Samuels raised over $6,100 for Caterwaul -- only a bit more than his target of $6,000, but enough to ensure he'd get the funds. Then he used his experience from the first campaign and flipped it to start another -- $8,000 to create a children's book, Gwendolyn and the Underworld (note: not an Underworld prequel). He must have learned something from Caterwaul, because when all was said and done the second time around, Samuels had raised $19,658 from 45 different backers.
And then you have projects like Clang. Neal Stephenson is working on designing the best and most realistic sword-fighting game of all time, or at least to date. His campaign has a lofty goal of $500,000. Though he's not there yet, he has over $315,000 in pledges - but more importantly, his campaign has generated an amazing amount of earned media (a.k.a. 'buzz') all over the web, from techie sites like geekwire to Forbes Magazine. Also, each one of his 5,294 backers represents a potential (read: likely) customer. Investors like a guaranteed customer base. Stephenson's major advantage is that he's creating a tangible product - not only that, but one that's likely to become a very popular video game. That's the perfect sort of project to appeal to an online audience.
"Crowdfunding for startups is a game-changer that will level the playing field for startups outside of Silicon Valley," says Vinnie Lauria, a venture capitalist whose firm, Golden Gate Ventures, seeks to facilitate collaboration between Singapore and Silicon Valley. "As project reputations build on the web through services like ohloh.net for coders, or dribbble.com for designers, entrepreneurial and industrious individuals will suddenly have tangible -- if potential -- access to all the cash they need in order to launch their startup."
In a recent and condescendingly-titled Economist article on crowdfunding ("The new thundering herd"), one subheading said it all -- "From fad to funding". Crowdfunding is moving into the mainstream as awareness grows and success proliferates.

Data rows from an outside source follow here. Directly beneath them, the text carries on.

(* ===== verification/QuestHandlers.v ===== *)
(** * Quests: the queries of the client

    Models the quest handlers of [src/SOURCE/Server/query/QuestHandlers.cpp] on the
    journal of [Quest]. What the handlers use of the rest of the server is the class
    [QuestHost]: the world state [W], the creatures that are near, the commands of a
    quest (conditions and actions), the account, the inventory and the payment of
    rewards. A handler gives the bytes of its answer, the journal, the world, and
    what was sent or run on the way. *)

From S2P Require Import Prelude ByteBuffer Messages Text Float StatTables Stats AbilityTime Quest.

Definition INTERACT_RANGE : Z := 50.

Class QuestHost (W : Type) := {
  (** Definition and distance of a creature, if it is in the instance. *)
  ResolveCreatureInstance : W -> Z -> option (Z * Z);
  AcceptCondition : Z -> Journal -> W -> Z * W;
  AcceptAction : Z -> Journal -> W -> Z * W;
  CompleteCondition : Z -> Journal -> W -> Z * W;
  CompleteAction : Z -> Journal -> W -> Z * W;
  HasAccountCompletedQuest : W -> Z -> bool;
  PushAccountQuest : Z -> W -> W;
  CountFreeSlots : W -> Z;
  ProcessQuestRewards : Z -> Z -> list QuestItemReward -> W -> Z * W;
  AddActiveScript : Z -> W -> W;
  SendBytes : list Z -> W -> W }.

Section Handlers.
Context {W : Type} `{QuestHost W}.
Context (QuestDef : gmap Z QuestDefinition) (player : Z -> Z -> option bool).
(** The creature of the player and the number of the query. *)
Context (CreatureID queryID : Z).

Definition argument (args : list string) (i : nat) : Z :=
  match args !! i with Some a => atoi a | None => 0 end.

Definition ErrorMessageAndQueryOK (errorMessage : string) : list Z :=
  PrepExt_SendInfoMessage errorMessage INFOMSG_ERROR ++ PrepExt_QueryResponseString queryID "OK".

Definition ok : list Z := PrepExt_QueryResponseString queryID "OK".

Record Session := mkSession { journal : Journal; world : W }.

(** The answer, the session and the calls of scripts. *)
Definition Answer : Type := option (list Z * Session * list ScriptEvent).

Definition answer (w : list Z) (s : Session) : Answer := Some (w, s, []).

Definition QuestJoinHandler (args : list string) (s : Session) : Answer :=
  if (length args <? 2)%nat then answer ok s
  else
    let quest := argument args 0 in
    match ResolveCreatureInstance (world s) (argument args 1) with
    | None => answer (ErrorMessageAndQueryOK "Quest giver does not exist.") s
    | Some (cdef, range) =>
        if INTERACT_RANGE <? range then answer (ErrorMessageAndQueryOK "Quest giver not in range.") s
        else match QuestDef !! quest with
        | None => answer (ErrorMessageAndQueryOK "Quest does not exist.") s
        | Some qd =>
            if negb (QuestGiverID qd =? cdef)
            then answer (ErrorMessageAndQueryOK "That object does not give that quest.") s
            else if accountQuest qd && HasAccountCompletedQuest (world s) quest
            then answer (ErrorMessageAndQueryOK "You have already completed this quest on another character, and it is a once-per-account quest type.") s
            else
              let '(r, w1) := AcceptCondition quest (journal s) (world s) in
              if r <? 0
              then answer (ErrorMessageAndQueryOK "Cannot accept the quest yet.") (mkSession (journal s) w1)
              else
                let '(_, w2) := AcceptAction quest (journal s) w1 in
                let w3 := if accountQuest qd then PushAccountQuest (questID qd) w2 else w2 in
                let '(bytes, j) := QuestJoin QuestDef quest queryID (journal s) in
                answer bytes (mkSession j (AddActiveScript quest w3))
        end
    end.

(** The creature that ends the quest, [-1] for none, or why it cannot. *)
Definition quest_ender (CID : Z) (s : Session) : string + Z :=
  if CID =? CreatureID then inr (-1)
  else match ResolveCreatureInstance (world s) CID with
       | None => inl "Server error: creature does not exist."%string
       | Some (cdef, range) =>
           if INTERACT_RANGE <? range then inl "You are too far away from the quest ender."%string else inr cdef
       end.

(** The script of the quest is told, and halted. *)
Definition complete_calls (quest : Z) : list ScriptEvent :=
  match player CreatureID quest with
  | Some _ => [RunFunction CreatureID quest "on_complete"; HaltExecution CreatureID quest]
  | None => []
  end.

Definition complete_reply (quest CID paid : Z) : list Z :=
  if paid <? 0 then
    PrepExt_QueryResponseError queryID
      (if paid =? -2 then "No free inventory space." else "Unable to complete quest.")
  else seal (eventMsg quest EVENTMSG_TURNEDIN (PutInteger CID)) ++ ok.

(** [qr] is a pointer into the list of active quests. After [QuestComplete] has
    erased the element it is the element that moved to its place, and past the end
    of the list if there is none. *)
Definition QuestCompleteHandler (now : Z) (args : list string) (s : Session) : Answer :=
  let quest := argument args 0 in
  let CID := argument args 1 in
  let selectionList := map (fun a => unsigned 64 (atoi a)) (drop 2 args) in
  match quest_ender CID s with
  | inl e => answer (ErrorMessageAndQueryOK e) s
  | inr enderCreatureDefID =>
      match QuestDef !! quest with
      | None => answer (ErrorMessageAndQueryOK "Quest not found.") s
      | Some qd =>
          match GetItem (questID qd) (activeQuests (journal s)) with
          | None => answer (ErrorMessageAndQueryOK "No quest reference.") s
          | Some r =>
              if negb (IsQuestRedeemable QuestDef (Some qd) quest enderCreatureDefID (journal s))
              then answer (ErrorMessageAndQueryOK "Quest cannot be redeemed yet.") s
              else
                qr ← activeQuests (journal s) !! r;
                let '(selected, rewardedItems) := FilterSelectedRewards qd (Outcome qr) selectionList [] in
                if negb selected then answer (ErrorMessageAndQueryOK "Failed to select quest reward items.") s
                else if unsigned 64 (CountFreeSlots (world s)) <? Z.of_nat (length rewardedItems)
                then answer (ErrorMessageAndQueryOK "No free inventory space.") s
                else
                  let '(c, w1) := CompleteCondition quest (journal s) (world s) in
                  if c <? 0
                  then answer (ErrorMessageAndQueryOK "Cannot redeem the quest yet.") (mkSession (journal s) w1)
                  else
                    let '(_, w2) := CompleteAction quest (journal s) w1 in
                    let calls := complete_calls quest in
                    '(response, j, _) ← QuestComplete QuestDef now quest (journal s);
                    if response =? -1 then Some (ok, mkSession j w2, calls)
                    else
                      qr' ← activeQuests j !! r;
                      let '(paid, w3) := ProcessQuestRewards quest (Outcome qr') rewardedItems w2 in
                      Some (complete_reply quest CID paid, mkSession j w3, calls)
          end
      end
  end.

Definition QuestLeaveHandler (args : list string) (s : Session) : Answer :=
  let quest := argument args 0 in
  let kept := match QuestDef !! quest with Some qd => unabandon qd | None => false end in
  let w := if kept then SendBytes (PrepExt_Info "You cannot abandon that quest." INFOMSG_ERROR) (world s)
           else world s in
  let quest := if kept then 0 else quest in
  '(_, j, calls) ← QuestLeave QuestDef player CreatureID quest (journal s);
  Some (PrepExt_QueryResponseString queryID (sprintf_d quest), mkSession j w, calls).

Definition QuestShareHandler (args : list string) (s : Session) : Answer :=
  match args with
  | [] => answer (PrepExt_QueryResponseNull queryID) s
  | a :: _ =>
      let quest := atoi a in
      let res := CheckQuestShare QuestDef quest (journal s) in
      if negb (res =? SHARE_SUCCESS_QUALIFIES) then
        answer ok (mkSession (journal s)
          (SendBytes (PrepExt_Info (GetQuestShareErrorString res) INFOMSG_ERROR) (world s)))
      else
        let '(r, j) := QuestJoin_Helper QuestDef quest (journal s) in
        answer ok (mkSession j
          (if r =? 0 then SendBytes (WriteQuestJoin quest ++
                            PrepExt_SendInfoMessage "You have joined the quest." INFOMSG_INFO) (world s)
           else world s))
  end.

(** [mGrove]: the instance is a grove. [ResolveCreatureDef] is a parameter. *)
Definition QuestIndicatorHandler (mGrove : bool) (ResolveCreatureDef : Z -> Z) (args : list string)
    : Job Journal (list Z) :=
  match args with
  | [] => mret (PrepExt_QueryResponseError queryID "Invalid query->")
  | a :: _ =>
      if mGrove then mret (PrepExt_QueryResponseString queryID (QueryResponse_name NONE))
      else status ← QuestIndicator QuestDef (ResolveCreatureDef (atoi a));
           mret (PrepExt_QueryResponseString queryID (QueryResponse_name status))
  end.

Definition QuestGetOfferHandler (ResolveCreatureDef : Z -> Z) (args : list string) : Job Journal (list Z) :=
  match args with
  | [] => mret (PrepExt_QueryResponseError queryID "Invalid query->")
  | a :: _ => offer ← QuestGetQuestOffer QuestDef (ResolveCreatureDef (atoi a));
              mret (PrepExt_QueryResponseString queryID offer)
  end.

Definition QuestGetCompleteHandler (ResolveCreatureDef : Z -> Z) (args : list string) : Job Journal (list Z) :=
  match args with
  | [] => mret (PrepExt_QueryResponseError queryID "Invalid query->")
  | a :: _ =>
      let CID := atoi a in
      QuestGetCompleteQuest QuestDef (if CID =? CreatureID then -1 else ResolveCreatureDef CID) queryID
  end.

(** ** Rows of the quest window *)

Definition StringFromBool (value : bool) : string := if value then "true" else "false".

(** The reference a copy is made of; its pointer is resolved in the copy only. *)
Definition QuestList_rows (j : Journal) : option (list (list string)) :=
  rows ← mapM (fun q =>
      match GetQuestPointer QuestDef q with
      | Some (Some qd, _, _) => Some [[sprintf_d (QuestID q); title qd; sprintf_d (partySize qd)]]
      | Some (None, _, _) => Some []
      | None => None
      end) (activeQuests j);
  Some (concat rows).

(** " of " is in the text ([std::string::find]). *)
Fixpoint has_of (s : string) : bool :=
  String.prefix " of " s || match s with String _ t => has_of t | EmptyString => false end.

Definition objective_text (o : QuestObjective) (i : nat) (qref : option QuestReference) (done : bool) : string :=
  if done then "Complete"
  else match qref with
       | Some q =>
           if has_of (completeText o) && ((type o =? OBJECTIVE_TYPE_ACTIVATE) || (type o =? OBJECTIVE_TYPE_KILL))
           then sprintf_d (ObjCounter q !!! i) +:+ " of " +:+ sprintf_d (data2 o)
           else completeText o
       | None => completeText o
       end.

Definition objective_columns (a : QuestAct) (qref : option QuestReference) (i : nat) : list string :=
  let o := obj a i in
  let done := negb (match qref with Some q => ObjComplete q !!! i | None => complete o end =? 0) in
  [description o; StringFromBool done; sprintf_d (myCreatureDefID o); sprintf_d (myItemID o);
   objective_text o i qref done; markerLocations o].

(** The row of [QuestData], or the error it answers. A missing outcome is
    dereferenced: undefined. *)
Definition QuestData_row (quest : Z) (j : Journal) : option (string + list string) :=
  match QuestDef !! quest with
  | None => Some (inl "Server error: quest not found."%string)
  | Some qd =>
      let act := GetCurrentAct quest j in
      if Z.of_nat (length (actList qd)) <=? act then Some (inl "Server error: quest act does not exist"%string)
      else if act <? 0 then Some (inl "Server error: quest act not set"%string)
      else
        a ← act_at qd act;
        let qref := GetItem quest (activeQuests j) ≫= (activeQuests j !!.) in
        o ← GetOutcome qd (match qref with Some q => Outcome q | None => 0 end);
        Some (inr ([sprintf_d (questID qd); title qd;
                    match BodyText a with EmptyString => bodyText qd | t => t end;
                    compText o; sprintf_d (levelSuggested qd); sprintf_d (experience o);
                    sprintf_d (partySize qd); sprintf_d (numRewards o); sprintf_d (coin qd);
                    StringFromBool (unabandon qd); sprintf_d (valourGiven o); sGiver qd; sEnder qd]
                   ++ concat (map (objective_columns a qref) objectives)
                   ++ map (fun i => QuestItemReward_Print (rewardItem o !!! i)) (seq 0 MAXREWARDS)))
  end.
End Handlers.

There are concerns that the SEC will use the Jumpstart Our Small Businesses (JOBS) act, to put the kaibosh on crowdfunding as we know it. But one thing's for sure -- if it's going away, it's not going anywhere fast. Not when 10% of films screened at this year's Sundance and Cannes film festivals were crowd-funded. And not when the sentiment on the other side of the sociological spectrum, as articulated by NYST Euronet boss Duncan Neiderauer, is that if the JOBS Act is properly implemented, crowdfunding "will become the future of how most small businesses are going to be financed."